A colleague made a fascinating comment during a meeting the other day. Deep in my post-Taco Thursday food coma, I did not process his words until long after.

“Under staffing is protective in one sense: [they] do not have the resources to pay everyone if the facility was fully staffed.”

This blew me away (once I woke up enough to consider it). Almost any description of the health burden in sub-Saharan Africa trots out the lack of trained medical personnel as one of the top issues. The US has approximately 390 patients per doctor; Rwanda has 20,000 (check out this map with numbers based on the 2006 World Health Report). Nurses staff most health centers and doctors typically appear only at the district hospital level. The international community spends millions of dollars on capacity improvement and medical education every year in order to decrease that ratio ever so slightly. Admittedly, Rwanda is much better off than many other places; but could it really be that increasing the number of trained medical personnel would only cause other problems?

Monthly Training in Kigali for M&E Staff

Before we answer, let us consider some context! One of the many factors that drew me to Rwanda was this article by the New York Times last year describing the innovative Mutuelle insurance program. In short, Mutuelle aims to provide universal coverage to all Rwandans for a sliding-scale premium which pays into a community-risk pool. The poorest of the poor pay nothing while wealthier individuals pay up to 5000 RWF per year—about $8. According to the New York Times, the program currently covers about 85-90% of Rwandans and allows most people to access medical services for a minimal user fee (based on my experience here so far, I think the actual coverage is much lower).

Of additional interest to me and this post, however, is the impact of the Mutuelle program on hospital staffing. Because doctors now get paid the same regardless of which hospital they work in, the pressure to abandon rural postings for more lucrative urban ones is much reduced. Even far-flung rural district hospitals have several physicians, a stark contrast to rural hospitals I visited in other countries that were lucky to have one.

Clearly the need for more trained medical personnel exists, but we must exercise caution when considering a single story. No problem exists in a vacuum and to act otherwise is to ignore the complex intersection of health, economy, and education. Simply training more doctors will not resolve the health problems Rwanda faces for the exact reason my colleague described. You can train all the doctors you would like, but if you cannot pay them or provide opportunities for professional growth there is little incentive for them to stick around.
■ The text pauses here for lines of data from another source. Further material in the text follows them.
(* ===== verification/Bitset.v ===== *)
(** Dense bitsets of [util/dense_bitset.hpp].

    A [dense_bitset] is its array of 64-bit words and its length in bits; [arrlen] is the
    number of words.  A [bool] or a position returned through a reference parameter is the
    result; [None] is an access outside the array. *)

From S2P Require Import Prelude Bitops.

Module Bitset.
Import Bitops.

Record dense_bitset := MkBitset { array : list Z; len : nat }.

Definition arrlen (d : dense_bitset) : nat := length (array d).

(** ** Positions and words *)

Definition bit_to_pos (b : nat) : nat * Z := ((b / 64)%nat, Z.of_nat b .& 63).

(** 0 on failure. *)
Definition next_bit_in_block (b block : Z) : Z :=
  let belowselectedbit := u64 (u64 (-1) - (u64 (u64 (1 ≪ b) - 1) .| u64 (1 ≪ b))) in
  let x := block .& belowselectedbit in
  if x =? 0 then 0 else n_trailing_zeros 64 x.

Definition first_bit_in_block (block : Z) : Z :=
  if block =? 0 then 0 else n_trailing_zeros 64 block.

(** The mask is applied to the last word, when the length is not a multiple of 64. *)
Definition fix_trailing_bits (d : dense_bitset) : dense_bitset :=
  let lastbits := Z.of_nat (len d mod 64) in
  if lastbits =? 0 then d
  else MkBitset
         (alter (λ w, w .& u64 (u64 (1 ≪ lastbits) - 1)) (arrlen d - 1)%nat (array d)) (len d).

(** ** Whole-set operations *)

Definition words_for (n : nat) : nat := (n / 64 + (if (0 <? n mod 64)%nat then 1 else 0))%nat.

(** [realloc] keeps the common prefix of the array; the words it adds hold [fresh]. *)
Definition resize (fresh : nat → Z) (n : nat) (d : dense_bitset) : dense_bitset :=
  let prev_arrlen := arrlen d in
  let arrlen := words_for n in
  let array := take arrlen (array d) ++ map fresh (seq prev_arrlen (arrlen - prev_arrlen)) in
  let d := fix_trailing_bits (MkBitset array n) in
  MkBitset (take prev_arrlen (Bitset.array d) ++ replicate (arrlen - prev_arrlen) 0) n.

Definition empty_bitset : dense_bitset := MkBitset [] 0.
Definition of_size (fresh : nat → Z) (n : nat) : dense_bitset := resize fresh n empty_bitset.

Definition clear (d : dense_bitset) : dense_bitset := MkBitset (replicate (arrlen d) 0) (len d).

Definition empty (d : dense_bitset) : bool := forallb (λ w, w =? 0) (array d).

Definition fill (d : dense_bitset) : dense_bitset :=
  fix_trailing_bits (MkBitset (replicate (arrlen d) (u64 (-1))) (len d)).

Definition invert (d : dense_bitset) : dense_bitset :=
  fix_trailing_bits (MkBitset (map (λ w, u64 (Z.lnot w)) (array d)) (len d)).

Definition size (d : dense_bitset) : nat := len d.

Definition popcount (d : dense_bitset) : Z :=
  foldl (λ ret w, ret + num_bits_on w) 0 (array d).

(** The binary operators assert equal sizes. *)
Definition band (a b : dense_bitset) : option dense_bitset :=
  if decide (size a = size b) then Some (MkBitset (zip_with Z.land (array a) (array b)) (len a))
  else None.
Definition bor (a b : dense_bitset) : option dense_bitset :=
  if decide (size a = size b) then Some (MkBitset (zip_with Z.lor (array a) (array b)) (len a))
  else None.
Definition bsub (a b : dense_bitset) : option dense_bitset :=
  if decide (size a = size b)
  then Some (MkBitset (zip_with (λ x y, u64 (x - (x .& y))) (array a) (array b)) (len a))
  else None.

(** ** Single bits *)

Definition mask_of (bitpos : Z) : Z := u64 (1 ≪ bitpos).

Definition get (d : dense_bitset) (b : nat) : option bool :=
  let '(arrpos, bitpos) := bit_to_pos b in
  w ← array d !! arrpos; Some (negb ((w .& mask_of bitpos) =? 0)).

(** An update of the word that holds bit [b], returning the old value of the bit. *)
Definition update_bit (f : Z → Z → Z) (b : nat) (d : dense_bitset) : option (bool * dense_bitset) :=
  let '(arrpos, bitpos) := bit_to_pos b in
  w ← array d !! arrpos;
  Some (negb ((w .& mask_of bitpos) =? 0),
        MkBitset (<[arrpos := f w (mask_of bitpos)]> (array d)) (len d)).

Definition set_bit := update_bit (λ w mask, w .| mask).
Definition xor_bit := update_bit (λ w mask, w .^ mask).
Definition set_bit_unsync := update_bit (λ w mask, w .| mask).
Definition clear_bit := update_bit (λ w test_mask, w .& u64 (Z.lnot test_mask)).
Definition clear_bit_unsync := update_bit (λ w test_mask, w .& u64 (Z.lnot test_mask)).

Definition set (b : nat) (value : bool) (d : dense_bitset) :=
  if value then set_bit b d else clear_bit b d.
Definition set_unsync (b : nat) (value : bool) (d : dense_bitset) :=
  if value then set_bit_unsync b d else clear_bit_unsync b d.

Definition containing_word (d : dense_bitset) (b : nat) : option Z :=
  array d !! (bit_to_pos b).1.

Definition clear_word_unsync (b : nat) (d : dense_bitset) : option dense_bitset :=
  _ ← array d !! (bit_to_pos b).1;
  Some (MkBitset (<[(bit_to_pos b).1 := 0]> (array d)) (len d)).

Definition get_containing_word_and_zero (b : nat) (d : dense_bitset)
    : option (Z * dense_bitset) :=
  w ← containing_word d b; d' ← clear_word_unsync b d; Some (w, d').

(** ** Searching

    [scan neg i words] is the loop over the words from index [i]: the position of the first
    set bit of the first non-zero word ([neg]: of the complemented words). *)

Definition block_view (neg : bool) (w : Z) : Z := if neg then u64 (Z.lnot w) else w.

Fixpoint scan (neg : bool) (i : nat) (words : list Z) : option nat :=
  match words with
  | [] => None
  | w :: words' =>
      if block_view neg w =? 0 then scan neg (S i) words'
      else Some (i * 64 + Z.to_nat (first_bit_in_block (block_view neg w)))%nat
  end.

Definition below_len (d : dense_bitset) (o : option nat) : option nat :=
  match o with
  | Some b => if (b <? len d)%nat then Some b else None
  | None => None
  end.

Definition first_bit (d : dense_bitset) : option nat := below_len d (scan false 0 (array d)).

Definition first_zero_bit (d : dense_bitset) : option nat := below_len d (scan true 0 (array d)).

Definition next_in (neg : bool) (d : dense_bitset) (b : nat) : option nat :=
  let '(arrpos, bitpos) := bit_to_pos b in
  match array d !! arrpos with
  | None => None
  | Some w =>
      let bitpos := next_bit_in_block bitpos (block_view neg w) in
      if negb (bitpos =? 0) then below_len d (Some (arrpos * 64 + Z.to_nat bitpos)%nat)
      else below_len d (scan neg (S arrpos) (drop (S arrpos) (array d)))
  end.

Definition next_bit (d : dense_bitset) (b : nat) : option nat := next_in false d b.
Definition next_zero_bit (d : dense_bitset) (b : nat) : option nat := next_in true d b.

(** [for (auto t : d)]: from [begin()], [++] until [end()]; [fuel] bounds the number of bits. *)
Fixpoint iterate (fuel : nat) (d : dense_bitset) (pos : option nat) : list nat :=
  match fuel, pos with
  | S fuel', Some p => p :: iterate fuel' d (next_bit d p)
  | _, _ => []
  end.

Definition elements (d : dense_bitset) : list nat := iterate (S (len d)) d (first_bit d).

(** ** Transfer of about [b] bits between two sets, and serialization *)

(** One iteration of the loop moves a whole word; [None]: out of fuel. *)
Fixpoint transfer_loop (fuel : nat) (b : Z) (initial_arrpos arrpos : nat) (transferred : Z)
    (this other : list Z) : option (nat * Z * list Z * list Z) :=
  match fuel with
  | O => None
  | S fuel' =>
      if b <=? transferred then Some (arrpos, transferred, this, other)
      else
        match this !! arrpos, other !! arrpos with
        | Some tw, Some ow =>
            let '(transferred, this, other) :=
              if 0 <? ow
              then (transferred + num_bits_on ow, <[arrpos := tw .| ow]> this,
                    <[arrpos := 0]> other)
              else (transferred, this, other) in
            let arrpos := S arrpos in
            if (length other <=? arrpos)%nat
            then transfer_loop fuel' b initial_arrpos 0 transferred this other
            else if (arrpos =? initial_arrpos)%nat
                 then Some (arrpos, transferred, this, other)
                 else transfer_loop fuel' b initial_arrpos arrpos transferred this other
        | _, _ => None
        end
  end.

(** Returns the new [start], the new [b], and the two bitsets. *)
Definition transfer_approximate_unsafe (fuel : nat) (this other : dense_bitset)
    (start : nat) (b : Z) : option (nat * Z * dense_bitset * dense_bitset) :=
  if decide (len other = len this ∧ arrlen other = arrlen this) then
    let arrpos := (bit_to_pos start).1 in
    let initial_arrpos := arrpos in
    let arrpos := if (arrlen this <=? arrpos)%nat then 0%nat else arrpos in
    '(arrpos, transferred, tw, ow) ←
      transfer_loop fuel b initial_arrpos arrpos 0 (array this) (array other);
    Some (64 * arrpos, transferred, MkBitset tw (len this), MkBitset ow (len other))%nat
  else None.

Definition save (d : dense_bitset) : writer :=
  write_le 8 (Z.of_nat (len d)) +++ write_le 8 (Z.of_nat (arrlen d)) +++ wconcat (write_le 8) (array d).

Definition load : reader dense_bitset :=
  len ← read_le 8; arrlen ← read_le 8;
  words ← read_many (Z.to_nat arrlen) (read_le 8);
  mret (MkBitset words (Z.to_nat len)).

(** ** [fixed_dense_bitset<n>]

    The same words and the same operations, with the length a template parameter and the
    words inside the object; the constructor calls [clear()]. *)

Definition fixed_dense_bitset (n : nat) : dense_bitset := MkBitset (replicate (words_for n) 0) n.
Definition fixed_set_bit_unsync (b : nat) (d : dense_bitset) : option (bool * dense_bitset) :=
  set_bit_unsync b d.
Definition fixed_get (d : dense_bitset) (b : nat) : option bool := get d b.
Definition fixed_popcount (d : dense_bitset) : Z :=
  foldl (λ ret w, ret + builtin_popcount w) 0 (array d).
Definition fixed_elements (d : dense_bitset) : list nat := elements d.

(** ** Specification: a set of positions *)

Definition bit (d : dense_bitset) (i : nat) : bool :=
  match array d !! (i / 64)%nat with
  | Some w => Z.testbit w (Z.of_nat (i mod 64))
  | None => false
  end.

Record wf (d : dense_bitset) : Prop := {
  wf_words : arrlen d = words_for (len d);
  wf_u64 : Forall is_u64 (array d);
  wf_trailing : ∀ i, (len d ≤ i)%nat → bit d i = false;
}.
So the answer to the question above is “yes,” if we stay myopically focused on fixing one problem to the exclusion of others. I feel the same could be said of many other issues. My colleague’s comment highlighted for me the importance of considering the broader picture. To address global health issues, we cannot focus on one small piece at a time without consideration of the context. The health issues that GHC and our partner organizations combat each year do not exist as standalone problems, hence why our activities cover such a broad range—from medical training to M&E to health infrastructure improvement. The scale of it feels daunting at times, but such range is necessary to really make an impact. Big issues require bigger thinking.